A obra de Mário de Andrade é atravessada por uma profunda inquietação em torno do sexo. Pulsante e permanente, essa inquietação se traduz tanto na exploração do domínio erótico, de notável amplitude, quanto na incessante busca formal que o tema lhe impõe sem descanso. Na tentativa de reconhecer a silhueta de Eros nas tantas faces que o próprio escritor se atribuiu, sua produção literária se vale dos mais diversos recursos formais para dar conta de uma dimensão que parece continuamente escapar. Daí que o sexo venha a ser alçado ao patamar das suas grandes interrogações, onde se oferece na obscura qualidade de incógnita.

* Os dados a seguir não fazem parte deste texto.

(** ** What the machine relies on *)

Definition reports (t : trace) : nat := calls "props.onSuccess" t.
Definition failures (t : trace) : nat := calls "props.onError" t.

(** Nothing but the dialog calls the page back. *)
Definition discreet {A} (m : JS unit A) : Prop :=
  forall n k, preserves (fun _ t => reports t = n /\ failures t = k) m.

Class DialogLaws `{Env} (D : dialog) (proper : jsval -> Prop) : Prop := {
  view_offers : forall m, hears Bubbling [] (view D m) (dialog_offers (choices D) (catalogue D) (accepted D) m);
  choices_known : forall e, In e (choices D) -> e = Entered ChooseTier;
  quote_free : forall m, quiet (quote D m);
  quote_discreet : forall m, discreet (quote D m);
  charge_once : forall m, pays (charge D m);
  charge_discreet : forall m, discreet (charge D m);
  view_shows : forall m, incl (selectedAddOns m) (map fst (catalogue D)) -> priceData m = VNull \/ proper (priceData m) -> exists ns, view D m = Ok ns;
  quote_proper : forall m s t, incl (selectedAddOns m) (map fst (catalogue D)) -> wp (quote D m) (fun q _ _ => proper q) (fun _ _ _ => True) s t
}.

Definition is_payment (k : task) : bool := match k with Paying _ _ => true | Quoting _ => false end.
Definition is_paid (k : task) : bool := match k with Paying (Ok _) _ => true | _ => false end.
Definition payments (s : session) : nat := List.length (filter is_payment (waiting s)).
Definition paid (s : session) : nat := List.length (filter is_paid (waiting s)).

(** ** Facts *)

Section Facts.
Context `{Env} (D : dialog) (proper : jsval -> Prop) `{!DialogLaws D proper}.
(* ===== verification/Security.v ===== *)
(** * SHAH Security

    The risk engine of src/shah-security (signals, score, scanners), the URL
    and contract checks of src/web/components/SHAHSecurity.js and their
    Telegram copy (src/telegram/SHAHSecurityTelegramMiniApp.js).  The URL
    parser of the platform is a parameter; [fetch] and the dialogs of the
    Telegram client are the environment. *)

From Stdlib Require Import ZArith Bool Lia List String Ascii.
From Stdlib Require Import Floats.SpecFloat.
From S2P Require Import Prelude JsNum JsNumFacts JsVal JsMonad JsFormat.
Import ListNotations.
Local Open Scope string_scope.

(** ** The regular expressions of the rules *)

Definition line_terminator (c : ascii) : bool :=
  let n := nat_of_ascii c in ((n =? 10) || (n =? 13))%nat.

(** [/l1.*l2.*l3/] anchored at the start: the literals in order, with
    anything but a line end between them. *)
Fixpoint match_here (ls : list string) : string -> bool :=
  match ls with
  | [] => fun _ => true
  | [l] => fun s => startsWith s l
  | l :: ls' => fun s =>
      startsWith s l &&
      (fix gap (s : string) : bool :=
         match_here ls' s ||
         match s with
         | EmptyString => false
         | String c s' => negb (line_terminator c) && gap s'
         end) (drop_string (String.length l) s)
  end.

Fixpoint search (ls : list string) (s : string) : bool :=
  match_here ls s || match s with EmptyString => false | String _ s' => search ls s' end.

(** [/shah\b/]. *)
Fixpoint search_shah_boundary (s : string) : bool :=
  (startsWith s "shah" &&
   match drop_string 4 s with EmptyString => true | String c _ => negb (is_word c) end) ||
  match s with EmptyString => false | String _ s' => search_shah_boundary s' end.

Definition any (words : list string) (s : string) : bool := existsb (includes s) words.

(** ** Risk signals (engine/aiRules.ts) *)

Record RiskSignal : Type := Signal { id : string; label : string; weight : num; reason : string }.

Inductive input_type : Type := wallet | token | nft | url.

Definition type_string (x : input_type) : string :=
  match x with wallet => "wallet" | token => "token" | nft => "nft" | url => "url" end.

(** [metadata] is [undefined] when the optional property is left out. *)
Record AnalyzedInput : Type := Input { type : input_type; value : string; metadata : jsval }.

Record URL : Type := Url { hostname : string; pathname : string }.

Definition impersonation : RiskSignal :=
  Signal "impersonation" "Impersonation risk" (Num.dec 5 1) "Uses SHAH brand without verification".
Definition promo_bait : RiskSignal :=
  Signal "promo-bait" "Promotional bait" (Num.dec 4 1) "Suspicious promo wording".
Definition phishing_pattern : RiskSignal :=
  Signal "phishing-pattern" "Phishing pattern" (Num.dec 7 1) "Known phishing phrase".
Definition suspicious_domain (host : string) : RiskSignal :=
  Signal "suspicious-domain" "Suspicious domain" (Num.dec 6 1) ("Host looks suspicious: " ++ host).
Definition large_dumps : RiskSignal :=
  Signal "large-dumps" "Large dumps" (Num.dec 6 1) "Detected large dumps".
Definition centralized : RiskSignal :=
  Signal "centralized" "Centralized supply" (Num.dec 5 1) "Supply concentrated in few wallets".
Definition missing_meta : RiskSignal :=
  Signal "missing-meta" "Missing metadata" (Num.dec 3 1) "Token/NFT lacks proper metadata".
Definition generateSHI30Metadata {S} (nftConfig : jsval) : JS S jsval :=
  let* name := lift (get nftConfig "name") in
  let f k := get_opt nftConfig k in
  let* createdAt := iso_now in
  ret (VObj
    [("standard", VStr (std_standard SHI_30_standard)); ("type", VStr (std_type SHI_30_standard));
     ("name", name); ("symbol", f "symbol"); ("description", f "description"); ("image", f "image");
     ("createdBy", VStr "ShahFactory"); ("verified", VBool false); ("createdAt", createdAt);
     ("version", VStr (std_version SHI_30_standard)); ("attributes", js_or (f "attributes") (VArr []));
     ("externalUrl", f "externalUrl"); ("animationUrl", f "animationUrl");
     ("addOns", VObj [("customImage", js_or (f "customImage") (VBool false));
                      ("verifiedBadge", js_or (f "verifiedBadge") (VBool false));
                      ("unlockableContent", js_or (f "unlockableContent") (VBool false));
                      ("tradeLock", js_or (f "tradeLock") (VBool false));
                      ("boosterTag", js_or (f "boosterTag") (VBool false))])]).

Abbreviation JS := (JS store).

Definition storeMetadata (contractAddress metadata : jsval) : JS unit :=
  let* _ := lift (validateMetadata metadata) in
  let* address := lift (as_string "contractAddress" "toLowerCase" contractAddress) in
  let* storedAt := iso_now in
  let* lastAccessed := iso_now in
  modify (put_fresh (toLowerCase address)
    (obj_set "lastAccessed" lastAccessed (obj_set "storedAt" storedAt (spread_props metadata)))).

Foi a partir dessas constatações que Eliane Robert Moraes concebeu a Seleta erótica de Mário de Andrade, desdobrando-as em diversas perguntas pontuais, sem perder o foco na tópica da sexualidade. Conforme a pesquisa ganhou corpo, as questões foram se organizando até resultar nas oito partes que compõem a presente Seleta, a saber: “Artes de brincar”, “O corpo da cidade”, “Coisas de sarapantar”, “Presença da dona ausente”, “Imoralidades e desmoralidades”, “Prazeres indestinados”, “Brasileirismos, safadagens e porcarias” e “Confidências e confissões: alguma correspondência”.
Fruto de uma visitação intensiva aos escritos do autor, o trabalho de seleção buscou contemplar tanto a variedade de gêneros por ele praticada quanto as diversas fases de sua obra, sem negligenciar aspectos biográficos ou editorias. Embora o volume tenha privilegiado os títulos mais representativos em termos de erotismo, com particular atenção aos textos canônicos, considerou-se pertinente apresentar exemplos da “obra imatura”, ainda pouco conhecida, além de amostras da grande massa de manuscritos ainda não publicados. A decisão editorial, contudo, foi pautada pela riqueza da erótica marioandradina, que se manifesta de forma vigorosa em todo seu conjunto.